Saturday, December 29, 2012

Purépecha Fiesta at the Ajijic Plaza

A Purépecha woman dances gaily in the Ajijic Plaza. For several days before Christmas, a group of crafts people from the State of Michoacan set up booths in the Ajijic Plaza. They not only displayed their beautiful hand-crafted wares, but they put on free performances of dances traditional to their Purépecha ethnic group. The woman above wears a hand-embroidered huipil (blouse) and her hair is decorated with brightly-colored ribbons woven into her braids. In this posting, we'll first look at the dances and costumes of the participants, and then examine some of the wide variety of traditional crafts they created. All of these have a history that goes back centuries.

Contrary to popular perception, the Aztec (Mexica) Empire was not the only major political entity in Central Mexico at the time the Spanish arrived. Northwest of the Mexica's territory lay the lands occupied by their chief rivals, a powerful society who called themselves Purépecha but whom the Spanish dubbed the Tarascans. Although they attempted it numerous times, the Mexica were never able to conquer them. The heartland of the Purépecha is the State of Michoacan, but their empire reached into some of the valleys of Jalisco and Guanajuato, and even the eastern part of Lake Chapala, near where I live. A few decades before the Conquest, the Purépecha Emperor Tangaxuan II attempted to seize the salt flats around the dry lakes in the long valley leading south from present-day Guadalajara toward Colima. Salt was an extremely important commodity for preserving food and the Purépecha had few deposits in their area. The Salitre (Salt) War began in 1480 AD and eventually ended in 1510 AD with the defeat of the Purépecha by King Coliman (from whom Colima got its name). Tangaxuan II's forces finally withdrew back across the mountains toward their Michoacan heartland. Evidence of the extent of their empire's reach can be found in Purépecha place names across Central Western Mexico.

Beauties and Beasts

A ceramics vendor danced with  mask-maker clothed in some of his own creations. Along with her huipil, the woman wears an ankle-length skirt and, over it, an embroidered apron. The designs of the huipil and apron embroidery identify the village where she lives. In the rural areas of Michoacan, nearly all the women wear traditional clothing, while the men have largely adopted blue jeans and cowboy boots and broad-brimmed hats. Most Purépecha music and dances are specific to a place and conducted at specific occasions or celebrations. The Festival of the Purépecha Race, held annually in Zacán, Michoacan, showcases the various music dance traditions. These traditions are so unique that they have been designated an Intangible World Heritage by UNESCO.

A Gringo gets into the act. The dancers were not content to keep the fun among themselves, but drew various of the onlookers into the performance.
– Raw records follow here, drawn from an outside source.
(** A collection is serialized without repetition: each member once. *)
Lemma related_count s m target r fwd owner item :
  Pony.link_of m target = Some (r, fwd) →
  Pony.orient fwd owner item ∈ Pony.links s r →
  count_occ Z.eq_dec (Pony.related s m target owner) item = 1%nat.
Proof.
  intros Hl Hin. unfold Pony.related. rewrite Hl.
  apply NoDup_count_occ'.
  - apply NoDup_ListNoDup. rewrite merge_sort_Permutation. apply NoDup_elements.
  - apply list_elem_of_In. rewrite merge_sort_Permutation.
    by apply elem_of_elements, elem_of_members_of.
Qed.

(** ** Attributes of the classes *)

Lemma dict_get_elem {A} (d : list (string * A)) k v :
  dict_get d k = Some v → (k, v) ∈ d.
Proof.
  induction d as [|[k' v'] d IH]; simpl; [done|].
  destruct (String.eqb_spec k' k) as [->|].
  - intros [= ->]. left.
  - intros H. right. by apply IH.
Qed.

Lemma declared_set_link ext self field model :
  dict_get (attrs ext self) field = Some (Pony.SetOf model) →
  ∃ r fwd, Pony.link_of self model = Some (r, fwd).
Proof.
  intros H%dict_get_elem.
  assert (Forall (λ a, ∀ model, a.2 = Pony.SetOf model →
                       ∃ r fwd, Pony.link_of self model = Some (r, fwd))
                 (attrs ext self)) as Hall.
  { destruct self; repeat constructor; simpl; intros ? [=]; subst; simpl; eauto. }
  rewrite Forall_forall in Hall. by apply (Hall _ H).
Qed.


Lemma dict_get_to_dict ext s obj field target :
  dict_get (attrs ext (Pony.i_model obj)) field = Some (Pony.SetOf target) →
  ∃ d, my_dict ext s (Entity.to_dict ext s obj true) = VDict d
       ∧ dict_get d field
         = Some (VList (VInt <$> Pony.related s (Pony.i_model obj) target (Pony.i_pk obj))).
Proof.
  intros H. unfold Entity.to_dict. simpl. eexists. split; [reflexivity|].
  induction (attrs ext (Pony.i_model obj)) as [|[name decl] l IH]; [discriminate|].
  simpl in *. destruct (String.eqb name field) eqn:Hname.
  - injection H as ->. simpl. rewrite Hname. f_equal. f_equal.
    rewrite <- list_fmap_compose. by apply list_fmap_ext.
  - destruct decl; simpl; rewrite Hname; by apply IH.
Qed.

(** ** AddToCollection *)







(** ** Get and the serialized relationships *)

Lemma get_run ext self request id n vals w :
  int_ ext id = Return n →
  Pony.rows (Pony.table (db w) self) !! n = Some vals →
  OhMyRestRouter.get ext self request id w
  = (Return (Response 200
       (my_dict ext (db w) (Entity.to_dict ext (db w) (Pony.Instance self n vals) true))),
     w).
Proof.
  intros Hid Hrow. unfold OhMyRestRouter.get, Entity.getitem. unfold_M.
  rewrite Hid. simpl. rewrite Hrow. by destruct w.
Qed.

Lemma get_missing ext self request id n w :
  int_ ext id = Return n →
  Pony.rows (Pony.table (db w) self) !! n = None →
  OhMyRestRouter.get ext self request id w
  = (Raise (Exn ObjectNotFound (Entity.instance_name self n)), w).
Proof.
  intros Hid Hrow. unfold OhMyRestRouter.get, Entity.getitem. unfold_M.
  rewrite Hid. simpl. rewrite Hrow. by destruct w.
Qed.

(** What Get answers for a relationship: the sorted primary keys of the
    related entities, as integers. *)
Lemma get_serializes_keys ext self request id n vals w field target :
  int_ ext id = Return n →
  Pony.rows (Pony.table (db w) self) !! n = Some vals →
  dict_get (attrs ext self) field = Some (Pony.SetOf target) →
  ∃ data,
    OhMyRestRouter.get ext self request id w = (Return (Response 200 (VDict data)), w)
    ∧ dict_get data field = Some (VList (VInt <$> Pony.related (db w) self target n)).
Proof.
  intros Hid Hrow Hattr.
  destruct (dict_get_to_dict ext (db w) (Pony.Instance self n vals) field target Hattr)
    as (data & Hdata & Hfield).
  exists data. split; [|exact Hfield]. rewrite <- Hdata. by apply get_run.
Qed.

(** C1, at the scenario of the specification: an AddressBook to which one
    Person and one Group were added.  Both the AddToCollection response and
    the following Get show [people] and [groups] as the lists [[1]] of
    primary keys, not as lists of dictionaries of the related entities. *)
Theorem AddressBook_serialized_with_keys :
  OhMyRestRouter.add sample_ext AddressBook (body_request (VDict [("id", VInt 1)]))
                     "1" "groups"
    (OhMyRestRouter.add sample_ext AddressBook (body_request (VDict [("id", VInt 1)]))
                        "1" "people" world3).2
  = (Return (Response 200
       (VDict [("id", VInt 1); ("name", VStr "Friends");
               ("people", VList [VInt 1]); ("groups", VList [VInt 1])])),
     world5)
  ∧ OhMyRestRouter.get sample_ext AddressBook (body_request VNone) "1" world5
    = (Return (Response 200
         (VDict [("id", VInt 1); ("name", VStr "Friends");
                 ("people", VList [VInt 1]); ("groups", VList [VInt 1])])),
       world5).
Proof. split; vm_compute; reflexivity. Qed.

(** ** Delete *)

Lemma table_Set_clear m target owner s m' :
  Pony.table (Pony.Set_clear m target owner s) m' = Pony.table s m'.
Proof.
  unfold Pony.Set_clear. destruct (Pony.link_of m target) as [[r fwd]|]; [|done].
  apply table_set_links.
Qed.

Lemma table_set_table s m t : Pony.table (Pony.set_table s m t) m = t.
Proof. by destruct m. Qed.

Lemma table_set_table_ne s m m' t :
  m' ≠ m → Pony.table (Pony.set_table s m t) m' = Pony.table s m'.
Proof. by destruct m, m'. Qed.

Lemma table_clear_all ext self pk s m' :
  Pony.table
    (foldr (λ a s, match a.2 with
                   | Pony.SetOf target => Pony.Set_clear self target pk s
                   | _ => s
                   end) s (attrs ext self)) m'
  = Pony.table s m'.
Proof.
  induction (attrs ext self) as [|[name decl] l IH]; simpl; [done|].
  destruct decl; simpl; try done. by rewrite table_Set_clear.
Qed.

(** The effect of Delete on an existing entity: the row is gone, a
    following Get fails with [ObjectNotFound], and the handler returns
    [None]. *)
Lemma delete_existing ext self request id n vals w :
  int_ ext id = Return n →
  Pony.rows (Pony.table (db w) self) !! n = Some vals →
  ∃ w', OhMyRestRouter.delete ext self request id w = (Return PyNone, w')
    ∧ Pony.rows (Pony.table (db w') self) !! n = None
    ∧ OhMyRestRouter.get ext self request id w'
      = (Raise (Exn ObjectNotFound (Entity.instance_name self n)), w').
Proof.
  intros Hid Hrow. unfold OhMyRestRouter.delete, Entity.getitem, Entity.delete.
  unfold_M. rewrite Hid. simpl. rewrite Hrow. simpl.
  eexists. split; [reflexivity|].
  assert (∀ s t, Pony.rows (Pony.table (Pony.set_table s self
             (Pony.Table (base.delete n (Pony.rows t)) (Pony.seq t))) self) !! n = None)
    as Hgone.
  { intros s t. rewrite table_set_table. simpl. apply lookup_delete_eq. }
  split; [apply Hgone|]. apply get_missing; [done|apply Hgone].
Qed.

Lemma delete_missing ext self request id n w :
  int_ ext id = Return n →
  Pony.rows (Pony.table (db w) self) !! n = None →
  OhMyRestRouter.delete ext self request id w
  = (Raise (Exn ObjectNotFound (Entity.instance_name self n)), w).
Proof.
  intros Hid Hrow. unfold OhMyRestRouter.delete, Entity.getitem. unfold_M.
  rewrite Hid. simpl. rewrite Hrow. by destruct w.
Qed.

(** Whatever the request, [delete] hands no response object back: it
    raises or returns [None]. *)
Lemma delete_never_responds ext self request id w status body :
  (OhMyRestRouter.delete ext self request id w).1 ≠ Return (Response status body).
Proof.
  unfold OhMyRestRouter.delete, Entity.getitem, Entity.delete. unfold_M.
  destruct (int_ ext id) as [n|]; simpl; [|done].
  destruct (Pony.rows (Pony.table (db w) self) !! n); simpl; done.
Qed.

(** C5, at DELETE /person/1 after Person 1 was added to AddressBook 1: the
    row and its membership are removed and a following Get fails with
    [ObjectNotFound], but what the handler returns is [None], not a
    response; [get], [put] and [add] each end in [web.json_response]. *)
Theorem delete_returns_None :
  let deleted := OhMyRestRouter.delete sample_ext Person (body_request VNone) "1" world5 in
  deleted.1 = Return PyNone
  ∧ Pony.rows (Pony.person (db deleted.2)) !! 1 = None
  ∧ Pony.related (db deleted.2) AddressBook Person 1 = []
  ∧ (OhMyRestRouter.get sample_ext Person (body_request VNone) "1" deleted.2).1
    = Raise (Exn ObjectNotFound "Person[1]")
  ∧ (OhMyRestRouter.delete sample_ext Person (body_request VNone) "1" deleted.2).1
    = Raise (Exn ObjectNotFound "Person[1]")
  ∧ (∃ status body,
       (OhMyRestRouter.get sample_ext Person (body_request VNone) "1" world5).1
       = Return (Response status body)).
Proof.
  intros deleted. repeat split; try (vm_compute; reflexivity).
  eexists _, _. vm_compute. reflexivity.
Qed.

Lemma delete_clears ext self n s target r fwd p :
  Pony.link_of self target = Some (r, fwd) →
  p ∈ Pony.links (Entity.delete ext self n s).2 r →
  Pony.owner_of fwd p ≠ n.
Proof.
  destruct self, target; intros [= <- <-]; unfold Entity.delete, modify; simpl;
    unfold Pony.Set_clear; simpl; rewrite ?elem_of_filter; tauto.
Qed.

Lemma delete_keeps_rows ext self n s m pk :
  (m, pk) ≠ (self, n) →
  Pony.rows (Pony.table (Entity.delete ext self n s).2 m) !! pk
  = Pony.rows (Pony.table s m) !! pk.
Proof.
  intros Hne. unfold Entity.delete, modify. cbn [snd].
  destruct (decide (m = self)) as [->|Hm].
  - rewrite table_set_table. cbn [Pony.rows]. rewrite table_clear_all.
    apply lookup_delete_ne. congruence.
  - rewrite table_set_table_ne by done. by rewrite table_clear_all.
Qed.

(** ** Create *)

Lemma all_spec f l : all_ f l = Return true ↔ Forall (λ e, f e = Return true) l.
Proof.
  induction l as [|e l IH]; simpl.
  - split; [constructor|done].
  - destruct (f e) as [[]|ex] eqn:He; simpl.
    + rewrite IH. split; [intros H; by constructor|by inversion 1].
    + split; [done|inversion 1; congruence].
    + split; [done|inversion 1; congruence].
Qed.

Lemma validate_emails_spec ext v :
  validate_emails ext v = Return true
  ↔ ∃ l, v = VList l ∧ (1 ≤ length l ≤ 10)%nat
         ∧ Forall (λ e, validate_email ext e = Return true) l.
Proof.
  destruct v as [ | | | |l| | ]; simpl;
    try (split; [done|by intros (l' & [=] & _)]).
  destruct (Nat.ltb_spec (length l) 1); [split; [done|intros (? & [= <-] & ? & _); lia]|].
  destruct (Nat.ltb_spec 10 (length l)); [split; [done|intros (? & [= <-] & ? & _); lia]|].
  rewrite all_spec. split.
  - intros H'. exists l. split; [done|]. split; [lia|done].
  - by intros (? & [= <-] & _ & ?).
Qed.

Lemma validate_pk_spec ext m name v x :
  Entity.validate ext m name Pony.PrimaryKey v = Return x
  ↔ ((v = None ∨ v = Some VNone) ∧ x = Entity.AutoPk)
    ∨ (∃ val n, v = Some val ∧ val ≠ VNone ∧ Pony.pk_of_key ext val = Return n
                ∧ x = Entity.Pk n).
Proof.
  destruct v as [val|].
  2: { simpl. split; [intros [= <-]; left; eauto|].
       intros [[_ ->]|(? & ? & [=] & _)]. done. }
  destruct val as [ | b | k | s | l | d | m' pk' vals'].
  1: { simpl. split; [intros [= <-]; left; eauto|].
       intros [[_ ->]|(? & ? & [= <-] & ? & _)]; done. }
  all: unfold Entity.validate;
    match goal with |- context [Pony.pk_of_key ?e ?val] =>
      destruct (Pony.pk_of_key e val) as [n|ex] eqn:Hk end; simpl;
    (split;
     [ intros H; try discriminate H; injection H as <-; right; eexists _, n;
       repeat split; done
     | intros [[[H|H] _]|(val' & n' & H & _ & Hk' & ->)];
       [discriminate H|discriminate H|injection H as <-; congruence] ]).
Qed.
The foreigners could not dance as beautifully as the Purépecha, but they gave it their best. The man above tips his hat in a courtly fashion as he joins his partner. His head is covered with the confetti that typically accompanies fiestas. One of the most famous Purépecha dances, which unfortunately was not performed that day, is the Danza de los Viejitos (Dance of the Little Old Men). In it, young men wear masks portraying them as white Spaniards, and clothing that make them appear to be elderly. They totter around through their dance steps supporting themselves with canes. Although they imitate elderly people, the dance is really quite athletic and charming. The origins of the dance are disputed, but one account holds that it was intended to mock the Purépecha's Spanish overlords after the Conquest. The Spanish did no physical work, but only sat on their horses watching their indigenous laborers. Due to lack of exercise, the Spaniards' bodies deteriorated and they aged quickly. The Danza de los Viejitos is said to mock the weak foreigners and their many infirmities, one of the few ways a subjugated people could get back at their oppressors.
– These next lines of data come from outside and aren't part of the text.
(** X10: the sibling of the BID case.  When the scanner returns an ASK-side
    result with non-zero price and volume, the handler returns normally and
    sends exactly the order (next id, side ASK, the reported price and
    volume, lifespan [Lifespan.F]) and then the hedge (following id, side
    BID, the reported future price, the same volume). *)
Theorem ask_opportunity_submissions i n ap av bp bv s etf_price volume fut_price :
  result (get_max_possible_trade (final (store_ladders i ap av bp bv s))) =
    inr (etf_price, volume, ASK, fut_price) ->
  etf_price <> 0 -> volume <> 0 ->
  result (on_order_book_update_message i n ap av bp bv s) = inr tt /\
  sent (on_order_book_update_message i n ap av bp bv s) =
    [send_insert_order (order_ids s) ASK etf_price volume Lifespan_F;
     send_hedge_order (order_ids s + 1) BID fut_price volume].
Proof.
  intros Hscan Hp Hv. rewrite store_ladders_outcome in Hscan.
  cbn [final] in Hscan.
  rewrite on_order_book_update_message_cases. cbv zeta. rewrite Hscan.
  rewrite !bool_decide_eq_true_2 by assumption. cbn [andb result sent].
  destruct (stored_fields i ap av bp bv s) as (-> & _).
  split; reflexivity.
Qed.

Lemma ask_opportunity_submissions_witness :
  result (on_order_book_update_message Instrument_ETF 1 [210] [5] [205] [6]
            (run [OrderBookUpdate Instrument_FUTURE 1 [195] [4] [190] [3]] init))
    = inr tt /\
  sent (on_order_book_update_message Instrument_ETF 1 [210] [5] [205] [6]
          (run [OrderBookUpdate Instrument_FUTURE 1 [195] [4] [190] [3]] init)) =
    [send_insert_order 1 ASK 205 4 Lifespan_F; send_hedge_order 2 BID 195 4].
Proof.
  apply (ask_opportunity_submissions Instrument_ETF 1 [210] [5] [205] [6]
           (run [OrderBookUpdate Instrument_FUTURE 1 [195] [4] [190] [3]] init)
           205 4 195); [reflexivity | lia | lia].
Defined.

(** X11: whatever the object and the message, a book update sends either
    nothing or exactly one order followed by its hedge: the two carry the
    next two order ids, opposite sides and the same non-zero volume, the
    order has lifespan [Lifespan.F] and a non-zero price, and the order's
    price is strictly on the profitable side of the hedge's price (a BID
    order below its hedge, an ASK order above it). *)
Theorem book_update_messages_shape i n ap av bp bv s :
  sent (on_order_book_update_message i n ap av bp bv s) = [] \/
  exists side p v fp,
    sent (on_order_book_update_message i n ap av bp bv s) =
      [send_insert_order (order_ids s) side p v Lifespan_F;
       send_hedge_order (order_ids s + 1) (opposite side) fp v] /\
    p <> 0 /\ v <> 0 /\
    match side with BID => p < fp | ASK => fp < p end.
Proof.
  rewrite on_order_book_update_message_cases. cbv zeta.
  destruct (stored_fields i ap av bp bv s) as (-> & _).
  destruct (result (get_max_possible_trade _))
    as [e|[[[p v] side] fp]] eqn:Hr; [left; reflexivity|].
  destruct (bool_decide_reflect (p ≠ 0)) as [Hp|Hp]; [|left; reflexivity].
  destruct (bool_decide_reflect (v ≠ 0)) as [Hv|Hv]; [|left; reflexivity].
  right. exists side, p, v, fp. cbn [andb sent].
  split; [reflexivity|]. split; [exact Hp|]. split; [exact Hv|].
  destruct (get_max_possible_trade_result _ _ _ _ _ Hr)
    as [(_ & H0 & _)|[(-> & ask & bid & _ & _ & -> & -> & H)
                     |(-> & ask & bid & _ & _ & -> & -> & H)]];
    [contradiction | exact H | exact H].
Qed.

End ControllerFacts.

Section ControllerState.

(** X12: when the scanner returns a result with non-zero price and volume,
    the handler takes two ids from the counter, writes the first one and
    the reported price into the slot of the result's side, whatever id was
    resting there, and leaves the other side's slot and price, the working
    sets and the position as they were. *)
Theorem book_update_order_state i n ap av bp bv s p v side fp :
  result (get_max_possible_trade (final (store_ladders i ap av bp bv s))) =
    inr (p, v, side, fp) ->
  p <> 0 -> v <> 0 ->
  let s' := final (on_order_book_update_message i n ap av bp bv s) in
  order_ids s' = order_ids s + 2 /\ bids s' = bids s /\ asks s' = asks s /\
  position s' = position s /\
  match side with
  | BID => bid_id s' = order_ids s /\ bid_price s' = p /\
           ask_id s' = ask_id s /\ ask_price s' = ask_price s
  | ASK => ask_id s' = order_ids s /\ ask_price s' = p /\
           bid_id s' = bid_id s /\ bid_price s' = bid_price s
  end.
Proof.
  intros Hr Hp Hv s'. subst s'. rewrite store_ladders_outcome in Hr.
  cbn [final] in Hr. rewrite final_on_order_book_update_message. cbv zeta. rewrite Hr.
  rewrite !bool_decide_eq_true_2 by assumption. cbn [andb].
  destruct (stored_fields i ap av bp bv s)
    as (Ho & Hb & Ha & Hai & Hap & Hbi & Hbp & Hpos).
  destruct (placed_fields side p (stored i ap av bp bv s))
    as (-> & -> & -> & -> & Hside).
  pose proof (placed_prices side p (stored i ap av bp bv s)) as Hprice.
  rewrite Ho, Hb, Ha, Hpos.
  repeat (split; [reflexivity|]).
  destruct side; destruct Hside as [-> ->]; destruct Hprice as [-> ->];
    rewrite ?Ho, ?Hai, ?Hap, ?Hbi, ?Hbp; auto.
Qed.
The event's sense of good-natured fun can be seen on the faces of these women. In addition to the rest of their beautiful outfits, most of the women wore rebozos, the ubiquitous shawl seen everywhere in Mexico. As part of their dance routines, they swirled the rebozos dramatically. The aprons are called delantals. Their cross-stitch embroidery can take as much a three months to complete. The skirts the women wear are usually pleated and often made of synthetic material. Not visible under the delantals in this photo are woven belts created on back-strap looms, a technology thousands of years old.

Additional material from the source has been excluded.